La noción de bien común, entendida como aquellos fines que trascienden los intereses individuales o de grupos, de los que se derivan el orden de lo posible y de lo deseable, a la vez que el fin y el límite de la acción colectiva, ha perdido su obviedad. Esto explica la crisis que sacude a las élites, cuya autoridad reposa, justamente, en ser administradoras de un destino colectivo que se presentaba como un asunto fuera de discusión.
En ciertas épocas el bien común se derivaba de Dios y de sus intermediarios, tanto religiosos (los dignatarios de las iglesias) como civiles (los reyes). Las cosas se empezaron a complicar con la democracia: con ella es el pueblo, no Dios, quien define el bien común. La expansión de la ciencia dio un paso más allá: arrebató la definición del bien común de las manos del pueblo y sus representantes para entregársela al científico, al experto, o a un partido que encarna la razón y el conocimiento. Hoy todo indica que el poder de la democracia y de la ciencia como generadores del bien común está en entredicho.
Un fantasma que recorre el mundo es el cuestionamiento a la democracia representativa. Se critica la confiscación de la soberanía popular por los representantes, transformados en una casta que toma autonomía de quienes se supone deben encarnar. Lo mismo los partidos políticos, que en lugar de expresar a la sociedad ante el gobierno, se han vuelto entes que representan al gobierno ante la sociedad. Se objeta asimismo que la democracia, en vez de crear y ejecutar la voluntad general definida según la regla de la mayoría, se ha vuelto un sistema dirigido a proteger a las minorías, sustituyendo al mismo tiempo el debate sustantivo por una discusión de procedimientos.

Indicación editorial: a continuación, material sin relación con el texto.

(* ===== verification/DebugSet.v ===== *)
(** Writing a register with the debugger, from end to end. *)
From Stdlib Require Import Ascii String.
From S2P Require Import Prelude SoftPrim Encoding Decode Decoder Machine Csr Isa CsrProps Mmu Tlb Insns.
From S2P Require Import Safe InsnProps FetchProps Alu Control Step StepProps OrdMap Devices GdbAsm.
From S2P Require Import RingBuffer Gdb GdbOps GdbServer GdbProps DebugMode DebugInsn DebugRam DebugRom DebugProg DebugRun DebugOps DebugRegs DebugMem.

Section set.
Context (temp size : Z) (p : processor_t).
#[local] Instance platform_set : Platform platform := sim_platform temp.
#[local] Abbreviation xl := (xlen p).
Hypothesis Hp : wf_proc p.
Hypothesis Hisa : Z.testbit (isa p) (xl - 1) = (xl =? 64).
Hypothesis Hid : id p = 0.
Implicit Types (m : machine platform) (d : dbg) (g : gdbserver_t).

#[local] Abbreviation waiting := (DebugRun.waiting temp size p).
#[local] Abbreviation context := (DebugRom.context p).
#[local] Abbreviation last_slot := (DebugRom.last_slot p).
#[local] Abbreviation starts := (DebugOps.starts p).
#[local] Abbreviation word_of := (DebugMem.address_reg p).
#[local] Abbreviation prepared := (DebugMem.prepared p).

(** ** The program *)

Definition set_words (r : Z) : list Z :=
  [load_word_at xl 8 4;
   if r =? 8 then Asm.csrw 8 CSR_DSCRATCH else if r =? 9 then store_word_at xl 8 last_slot else Asm.addi r 8 0;
   jump_word 2].

(** The state of the program being debugged, with [v] in register [r]. *)
Definition set_user (r v : Z) (st : state_t) : state_t :=
  if r =? 8 then st <| dscratch := wrap xl v |>
  else if (r =? 9) || (r =? 0) then st
  else st <| XPR := <[Z.to_nat r := word_of v]> (XPR st) |>.
Definition set_s1 (r v s1 : Z) : Z := if r =? 9 then word_of v else s1.

Lemma addi_fits r : 0 <= r < 32 -> u32 (Asm.addi r 8 0) = Asm.addi r 8 0.
Proof.
  intros Hr. destruct (i_encodes Asm.addi rv_addi r 8 0 ltac:(repeat constructor) Hr ltac:(lia) ltac:(lia)) as [[Hf _] _].
  by apply wrap_small.
Qed.
Lemma set_words_fit r : 0 <= r < 32 -> Forall (fun x => u32 x = x) (set_words r).
Proof using Hp.
  intros Hr. unfold set_words. pose proof (last_at p Hp) as [Hl _].
  repeat first [apply Forall_nil_2 | apply Forall_cons_2]; [by apply load_word_fits | | by apply jump_word_fits].
  destruct (r =? 8); [by apply csrw_fits |]. destruct (r =? 9); [by apply store_word_fits | by apply addi_fits].
Qed.

(** What the user finds in the registers afterwards. *)
Lemma user_reg_set r v st s1 pl r' : context st pl -> 0 <= r < 32 -> 0 <= r' < 32 ->
  user_reg p (set_user r v st) (set_s1 r v s1) r' =
  if (r' =? r) && negb (r =? 0) then u64 (sext_xlen xl v) else user_reg p st s1 r'.
Proof using Hp.
  intros Hc Hr Hr'. pose proof (xr_length _ _ (c_regs _ _ _ Hc)) as Hl. change regfile with (list Z) in *.
  pose proof (xl_cases p Hp) as Hx. unfold user_reg, set_user, set_s1.
  destruct (Z.eqb_spec r' 8) as [-> | H8].
  { destruct (Z.eqb_spec r 8) as [-> | H8'].
    - cbn [Z.eqb Pos.eqb andb negb]. change (dscratch (st <| dscratch := wrap xl v |>)) with (wrap xl v).
      rewrite !sext_xlen_spec by (destruct Hx; lia). by rewrite sext_wrap by (destruct Hx; lia).
    - rewrite (proj2 (Z.eqb_neq 8 r)) by lia. by destruct ((r =? 9) || (r =? 0)). }
  destruct (Z.eqb_spec r' 9) as [-> | H9].
  { destruct (Z.eqb_spec r 9) as [-> | H9']; [done |]. by rewrite (proj2 (Z.eqb_neq 9 r)) by lia. }
  destruct (Z.eqb_spec r' r) as [-> | Hne]; cbn [andb].
  - rewrite (proj2 (Z.eqb_neq r 8)), (proj2 (Z.eqb_neq r 9)) by done. cbn [orb]. destruct (Z.eqb_spec r 0) as [-> |]; [done |].
    cbn [negb]. unfold regfile_read. cbn [XPR put setter_XPR]. change regfile with (list Z) in *.
    by rewrite list_lookup_insert_eq by lia.
  - destruct (Z.eqb_spec r 8); [done |]. destruct (Z.eqb_spec r 9); [done |]. destruct (Z.eqb_spec r 0); [done |]. cbn [orb].
    unfold regfile_read. cbn [XPR put setter_XPR]. change regfile with (list Z) in *. by rewrite list_lookup_insert_ne by lia.
Qed.

Lemma context_set r v st pl : context st pl -> 0 <= r < 32 -> context (set_user r v st) pl.
Proof using Hp.
  intros Hc Hr. unfold set_user. destruct (r =? 8); [by destruct Hc |]. destruct (Z.eqb_spec r 9); [done |].
  destruct (Z.eqb_spec r 0); [done |]. cbn [orb]. destruct Hc as [H1 H2 H3 H4 [Hl H0 HF] H6 H7]. split; try done.
  change regfile with (list Z) in *. split; cbn.
  - by rewrite length_insert.
  - by rewrite list_lookup_insert_ne by lia.
  - apply Forall_insert; [done |]. by apply (address_reg_ok p).
Qed.

Lemma address_reg_idemp v : word_of (word_of v) = word_of v.
Proof using Hp.
  pose proof (xl_cases p Hp) as Hx. unfold DebugMem.address_reg. rewrite !sext_xlen_spec by (destruct Hx; lia). f_equal.
  rewrite <- (sext_wrap xl (u64 _)), wrap_narrow, wrap_sext by (destruct Hx; lia). by apply sext_wrap; destruct Hx; lia.
Qed.

(** ** The run *)

Lemma set_runs r v st mm s1 pl w : 0 <= r < 32 -> prepared (set_words r) v pl w -> context st pl -> reg_ok xl s1 ->
  exists pl', program_runs temp size p 4 st mm s1 w false (set_user r v st) mm s1 pl' /\
    context (set_user r v st) pl' /\ only_ram (set_interrupt 0 pl) pl' /\ slot_read p last_slot pl' = set_s1 r v s1.
Proof using Hp Hid.
  intros Hr Hpr Hc H1. destruct (prepared_starts p Hp Hid _ v pl w st s1 Hpr Hc ltac:(done) H1) as (Hs & Ev & El).
  set (w2 := slot_write p last_slot s1 w) in *. pose proof (last_at p Hp) as Hla. pose proof (last_low p 13 ltac:(lia)) as Hll.
  assert (Hm : reg_ok xl (misa_word p)) by (by apply misa_word_ok).
  assert (Hv : reg_ok xl (word_of v)) by (by apply (address_reg_ok p)).
  exists (if r =? 9 then slot_write p last_slot (word_of v) w2 else w2).
  assert (Hs' : starts (set_words r) st pl (if r =? 9 then slot_write p last_slot (word_of v) w2 else w2)).
  { destruct (r =? 9); [| done]. apply starts_slot; [done | done | done | cbn; lia]. }
  set (w3 := if r =? 9 then _ else w2) in *.
  assert (Hc3 : context (set_user r v st) w3) by (apply context_set; [apply Hs' | done]).
  split; [| split; [done | split; [apply Hs' |]]].
  - intros Q k Hq. change DEBUG_RAM_START with (at_word 0). apply (reaches_le _ _ _ _ (S (4 - 1 + k))); [lia |].
    apply (p_load temp size p Hp) with (r := 8) (j := 4);
      [apply context_debugging; [apply Hs | done | done] | apply Hs | done | by apply (sr_words _ _ _ _ _ Hs 0%nat) | done | done |].
    fold w2. rewrite Ev, d_set_s0. change (0 + 1) with 1.
    assert (Hj : forall s0 ser, reg_ok xl s0 -> reaches temp size p Q (S k) (Dbg (at_word 2) s0 s1 ser (set_user r v st) mm w3)).
    { intros s0 ser H0. apply (p_jump temp size p Hp);
        [by apply context_debugging | apply Hs' | done | by apply (sr_words _ _ _ _ _ Hs' 2%nat) | by apply Hq]. }
    assert (Hd : forall ser, debugging xl (Dbg (at_word 1) (word_of v) s1 ser st mm w2))
      by (intros; apply context_debugging; [apply Hs | done | done]).
    pose proof (sr_words _ _ _ _ _ Hs 1%nat _ eq_refl) as Hw1. unfold set_words in Hw1.
    unfold set_user, w3 in *. destruct (Z.eqb_spec r 8) as [-> | H8].
    + apply (p_csrw temp size p Hp) with (r := 8) (c := CSR_DSCRATCH) (v := dscratch st) (st' := st <| dscratch := wrap xl v |>);
        [apply Hd | apply Hs | done | exact Hw1 | done | done | by vm_compute | done | apply csr_dscratch | | by apply context_debugging | by apply Hj].
      change (d_reg _ 8) with (word_of v). rewrite zext_xlen_spec by (destruct (xl_pow p Hp); lia).
      unfold DebugMem.address_reg. rewrite wrap_narrow by (destruct (xl_pow p Hp); lia).
      rewrite sext_xlen_spec by (destruct (xl_pow p Hp); lia). by rewrite wrap_sext by (destruct (xl_pow p Hp); lia).
    + destruct (Z.eqb_spec r 9) as [-> | H9].
      * apply (reaches_le _ _ _ _ (S (S k))); [lia |].
        apply (p_store temp size p Hp) with (r := 8) (j := last_slot);
          [apply Hd | apply Hs | done | exact Hw1 | done | done | by apply Hj].
      * apply (reaches_le _ _ _ _ (S (S k))); [lia |].
        destruct (i_encodes Asm.addi rv_addi r 8 0 ltac:(repeat constructor) Hr ltac:(lia) ltac:(lia)) as [He Hf].
        assert (Eu : u64 (sext_xlen xl (word_of v + 0)) = word_of v).
        { rewrite Z.add_0_r. apply address_reg_idemp. }
        apply (r_imm temp size p Hp) with (w := Asm.addi r 8 0) (f := rv_addi) (r := r) (r1 := 8) (imm := 0)
          (v := sext_xlen xl (word_of v + 0)) (b := at_word 2);
          [apply Hs | apply Hd | by apply front_ram | exact Hf | done | lia | done | by rewrite Eu | done |].
        rewrite Eu. unfold d_set. rewrite (proj2 (Z.eqb_neq r 8)), (proj2 (Z.eqb_neq r 9)) by done. cbn [orb] in *.
        destruct (r =? 0); by apply Hj.
  - unfold w3, set_s1. destruct (r =? 9); [| done]. by apply slot_read_write; [| | apply Hs |].
Qed.

(** ** The server's part *)

Lemma slot_read_program i x w : 0 <= i < 4 -> ram_ok w -> slot_read p 4 (ram_write32 i x w) = slot_read p 4 w.
Proof using Type.
  intros Hi Hw. unfold slot_read. rewrite !read_write by (done || lia).
  by rewrite !(proj2 (Z.eqb_neq _ i)) by lia.
Qed.

Lemma set_prepares r v pl : 0 <= r < 32 -> ram_ok pl ->
  prepared (set_words r) v pl (set_interrupt 0 (ram_write32 2 (jump_word 2) (ram_write32 1 (default 0 (set_words r !! 1%nat))
    (gs_slot xl 4 v (ram_write32 0 (load_word_at xl 8 4) pl))))).
Proof using Hp.
  intros Hr Hpl. pose proof (set_words_fit r Hr) as Hf. set (x := default 0 (set_words r !! 1%nat)).
  set (w0 := ram_write32 0 (load_word_at xl 8 4) pl). set (w1 := gs_slot xl 4 v w0).
  assert (Hw0 : only_ram pl w0) by (apply only_write; [done | by apply only_refl]).
  assert (Hw1 : only_ram pl w1) by (by apply (gs_slot_only p Hp)).
  assert (Hw2 : only_ram pl (ram_write32 1 x w1)) by (by apply only_write).
  assert (Hx : u32 x = x) by apply (Forall_lookup_1 _ _ 1%nat _ Hf eq_refl).
  split.
  - change (set_words r) with (([load_word_at xl 8 4] ++ [x]) ++ [jump_word 2]).
    apply (holds_snoc _ 2); [| done | done | by apply jump_word_fits | apply Hw2].
    apply (holds_snoc _ 1); [| done | done | done | apply Hw1].
    apply (gs_slot_holds p Hp); [| done | done | apply Hw0].
    apply (holds_snoc [] 0); [by intros ? ? ? | done | done | by apply load_word_fits | done].
  - by apply only_set, only_write.
  - change (slot_read p 4 (ram_write32 2 (jump_word 2) (ram_write32 1 x w1)) = word_of v).
    rewrite !slot_read_program by (done || apply Hw2 || apply Hw1). apply (read_address p Hp), Hw0.
Qed.

Lemma register_write_asks r v g pl : 0 <= r < 32 -> gs_xlen g = xl -> ram_ok pl ->
  exists w, perform_step (RegisterWriteOp r v) 0 g pl = inl ((false, RegisterWriteOp r v), g, w) /\
    prepared (set_words r) v pl w.
Proof using Hp.
  intros Hr Hx Hpl. eexists. split; [| by apply set_prepares].
  assert (Hwx : wide_xlen (gs_xlen g)) by (rewrite Hx; apply (xl_cases p Hp)).
  unfold perform_step. erewrite bind_ok; [reflexivity |]. unfold register_write_step. change (0 =? 0) with true. cbn iota.
  rewrite (bind_ok _ _ _ _ _ _ _ (dr_write_load_ok 0 S0 SLOT_DATA0 g pl Hwx)).
  rewrite (bind_ok _ _ _ _ _ _ _ (dr_write_ok SLOT_DATA0 v g _ Hwx)), Hx, data0_word.
  rewrite (bind_ok (get_gs (fun g => g)) _ g _ g g _) by done. unfold S0, S1, set_words. cbn [lookup list_lookup default].
  destruct (r =? 8); [| destruct (r =? 9); [| rewrite (proj2 (Z.leb_le r REG_XPR31)) by (unfold REG_XPR31; lia)]].
  - rewrite (bind_ok _ _ _ _ _ _ _ (dr_write32_ok 1 _ g _)), (bind_ok _ _ _ _ _ _ _ (dr_write_jump_ok 2 g _)). reflexivity.
  - rewrite (bind_ok _ _ _ _ _ _ _ (dr_write_store_ok 1 8 SLOT_DATA_LAST g _ Hwx eq_refl)), Hx, (last_word p).
    rewrite (bind_ok _ _ _ _ _ _ _ (dr_write_jump_ok 2 g _)). reflexivity.
  - rewrite (bind_ok _ _ _ _ _ _ _ (dr_write32_ok 1 _ g _)), (bind_ok _ _ _ _ _ _ _ (dr_write_jump_ok 2 g _)). reflexivity.
Qed.

Lemma register_write_answers r v g pl : can_send 6 g -> ram_read32 15 pl = 0 ->
  exists g', perform_step (RegisterWriteOp r v) 1 g pl = inl ((true, RegisterWriteOp r v), g', pl) /\
    sends (frame (text "OK")) g g'.
Proof using Type.
  intros Hc He. destruct (send_packet_ok (text "OK") g pl) as (g' & E & S & _); [done |]. exists g'. split; [| done].
  unfold perform_step. erewrite bind_ok; [reflexivity |]. unfold register_write_step. cbn [Z.eqb Pos.eqb].
  rewrite (bind_ok read_exception _ g pl 0 g pl) by (rewrite <- He; reflexivity). cbn [z2b Z.eqb negb].
  by rewrite (bind_ok _ _ _ _ _ _ _ E).
Qed.

End set.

La ciencia y los expertos no están en mejor pie. Sus paradigmas, leyes y pronósticos no despiertan la ciega confianza de antaño, y se les acusa de no prever ni controlar los riesgos que brotan de sus criaturas y que amenazan la vida del planeta.
Ha hecho bien el nuevo gobierno en llamar a buscar acuerdos sobre algunos temas críticos para nuestra convivencia. No es fácil, sin embargo, pasar de la intención a los hechos. Para tener éxito es preciso asumir que el bien común no cae desde lo alto, ni está ahí desde antes que nosotros, disponible para ser develado, descubierto o reconocido por unos pocos iluminados; él se forja en la tierra y debe ser trabajado, negociado y ensamblado entre quienes quieren vivir juntos bajo el mismo techo. Digamos que él es un acomodo antes que una revelación, una negociación antes que una imposición, un logro antes que un hallazgo; una progresiva y siempre inacabada composición antes que un milagro.